I just hope that your poor pressure isn't as a result of a leak somewhere in the pipeline. 8O

Good luck with it,

Jock.


----------



## Pudsey_Bear (Sep 25, 2008)

Hi, not exactly the pump miester, but ours had a membrane in the pipe fitting, could yours be the same? also it can be quite easy to kink the feed pipe on some models.


Kev.


----------



## JohnsCrossMotorHomes (Jul 21, 2007)

Check the water pressure at the nearest 'join' to the pump. if it is ok there. work 'forwards'

Peter


----------



## JeanLuc (Jan 13, 2007)

Some thoughts - and forgive me if this seems like questioning the bleedxxg obvious.

1. I thought the non-return valve was built into the output of the Reich pump. (See the bit sticking up in the picture below.) If you have fitted another one, are the two working against each other?

2. I assume the pump is running and so trying to push water somewhere?

3. There are two water pipes from the tank. One is the feed and the other is the return. The pump runs at constant pressure and any 'unused' water (e.g. tap only just on) comes back to the tank. I suppose there is no chance you have switched these pipes in connecting the new pump?

Hope you sort it out.

Philip


----------



## pieterv (Feb 3, 2009)

You might have already checked this when looking for leaks but my problem was that the connector the pump connects to in the lid of the tank (on the inside) was partially cracked, so part of the water the pump delivered never made it out of the tank.

Pieter


----------



## 116005 (Aug 26, 2008)

*Poor Water Pressure*

Many thanks for replies on this. I'm still at a loss at the moment. Now getting no flow from any taps. When I turn on a tap with the drain taps open there is a flow out of the system suggesting there is water in the pipes generally, just not enough pressure to push it up through the sink taps. Perhaps this also suggests air lock not the cause.
I am thinking the pump ( Hymer standard part - Tandem 19l/ 1.4 bar ) may not be creating enough pressure and could simply be faulty or blocked in some way. How do I know what is enough pressure though ? The stream out of the tank outlet pipe looks quite strong. Am I right in thinking that it should move 19 litres in one minute from where it sits in the tank ie if I connect the out pipe to a piece of hose and empty into a bucket it will indeed take one minute to produce this amount of water ?
Looking very much that a professional is going to be needed here !!


----------



## teensvan (May 9, 2005)

Hi.

We had a similar problem to yours and I also bought a new pump, as we kept getting air locks When it was connected up in the tank the new pump was worse than the one I took out. I removed the pump and bench tested it in a large bucket of water and it still had a very poor outlet pressure, so I took it back and got my money back. I then bench tested my old pump and it gave a good output of water. When the old pump was put back in it worked perfect. We still get an occasional air lock so I remove the outlet pipe where it comes out of the tank and get Ann to start the pump up via the tap. The pump pumps water into a small bucket for 2 seconds and then we reconnect the pump , and it works fine again.

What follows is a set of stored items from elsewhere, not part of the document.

Definition submission_field (k : string) (s : json) : option json :=
  match s with JDict d => assoc k d | _ => None end.

(** The status to report for a listing: the state of the existing
    submission, "not submitted" when there is none. *)
Definition reported_status (listing : json) : option json :=
  match existing_submission listing with
  | Some s => submission_field "state" s
  | None => Some (JStr "NOT_SUBMITTED")
  end.

(** A listing without submissions, in the two shapes the service gives it:
    the field left out, or an empty list. *)
Definition no_submissions (listing : json) : bool :=
  match listing with
  | JDict d =>
      match assoc "studentSubmissions" d with
      | None | Some (JList []) => true
      | _ => false
      end
  | _ => false
  end.

(** One component of a due-date record: its value when present, the
    placeholder when absent. *)
Definition due_component (repr : json -> string) (k : string)
  (d : list (string * json)) : string :=
  match assoc k d with
  | Some v => py_str repr v
  | None => "N/A"
  end.

Definition due_of_record (repr : json -> string) (d : list (string * json))
  : string :=
  due_component repr "year" d +:+ "-" +:+ due_component repr "month" d
  +:+ "-" +:+ due_component repr "day" d.

(** The due string of a coursework item as the claim on due dates words it:
    the sentinel when the item has no due-date field, the three components
    when it has a due-date record. *)
Definition due_as_claimed (repr : json -> string) (work : json)
  : option string :=
  match work with
  | JDict wd =>
      match assoc "dueDate" wd with
      | None => Some "No due date"
      | Some (JDict d) => Some (due_of_record repr d)
      | Some _ => None
      end
  | _ => None
  end.

(** The same with the empty record set apart: it is reported like a missing
    field. *)
Definition due_of_item (repr : json -> string) (work : json) : option string :=
  match work with
  | JDict wd =>
      match assoc "dueDate" wd with
      | None | Some (JDict []) => Some "No due date"
      | Some (JDict d) => Some (due_of_record repr d)
      | Some _ => None
      end
  | _ => None
  end.

(** [entry] is what the listing reports for [work], given the calls [evs]
    that were made: its id and title, the status computed from the answer to
    the submission query for that id, and the due string. *)
Definition entry_of (repr : json -> string) (course_id : string)
  (evs : list event) (work entry : json) : Prop :=
  exists id title listing status due,
    py_getitem work "id" = Ok id /\
    py_getitem work "title" = Ok title /\
    In (Execute (list_submissions course_id id) (Ok listing)) evs /\
    submission_status listing = Ok status /\
    format_due repr work = Ok due /\
    entry = JDict [("id", id); ("title", title); ("due", JStr due);
                   ("status", status)].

steve & ann. ------------ teensvan


----------



## JockandRita (Jun 1, 2005)

*Re: Poor Water Pressure*



chalten said:


> Am I right in thinking that it should move 19 litres in one minute from where it sits in the tank ie if I connect the out pipe to a piece of hose and empty into a bucket it will indeed take one minute to produce this amount of water ?
> Looking very much that a professional is going to be needed here !!


Indeed, that is what the pump should be capable of.

If the strainer isn't blocked, you don't have a leak, and there are NO air locks, I suggest removing the outlet pipe from the pump and with each tap opened and closed in slow succession, try sucking back through the pipe and into a bucket, being careful not to swallow anything that MAY be dislodged.

Reconnect, prime the pump, and try again.

The best of luck. :?

Jock.


----------



## 116005 (Aug 26, 2008)

*Poor Water Pressure*

Again many thanks for advice.
Some progress - removing pump , shaking again and running in a bucket it produced a better flow and taps / shower OK . A day later flow not quite so good , but still working. No toilet flush though , but I always suspected this might be a different issue anyway.
Will get a specialist to look it over for any other faults.


----------



## JockandRita (Jun 1, 2005)

*Re: Poor Water Pressure*



chalten said:


> Again many thanks for advice.
> Some progress - removing pump , shaking again and running in a bucket it produced a better flow and taps / shower OK . A day later flow not quite so good , but still working. No toilet flush though , but I always suspected this might be a different issue anyway.
> Will get a specialist to look it over for any other faults.


Hi again Chalten,

If the flow is not so good a day later, I would definitely suspect a leak in the system, ie, air getting in, and possibly water getting out, as it doesn't seem to be holding the pressure. 
Re the toilet flush....it is usually the last in the line. The last time I had a poor toilet flush, I changed the wires over at the pump, and hey presto, but you did mention you tried that, at the beginning of your thread.

Sorry to read that a DIY fix doesn't appear to bring a cure to your problem.

Incidentally, have you traced the pipework and joints from the pump to all outlets, to check for seepage. We did have a problem with loose jubilee clips at one time, causing a pipe to blow off the tap inlet stem. Most others needed tightening too.

Regards,

Jock.


----------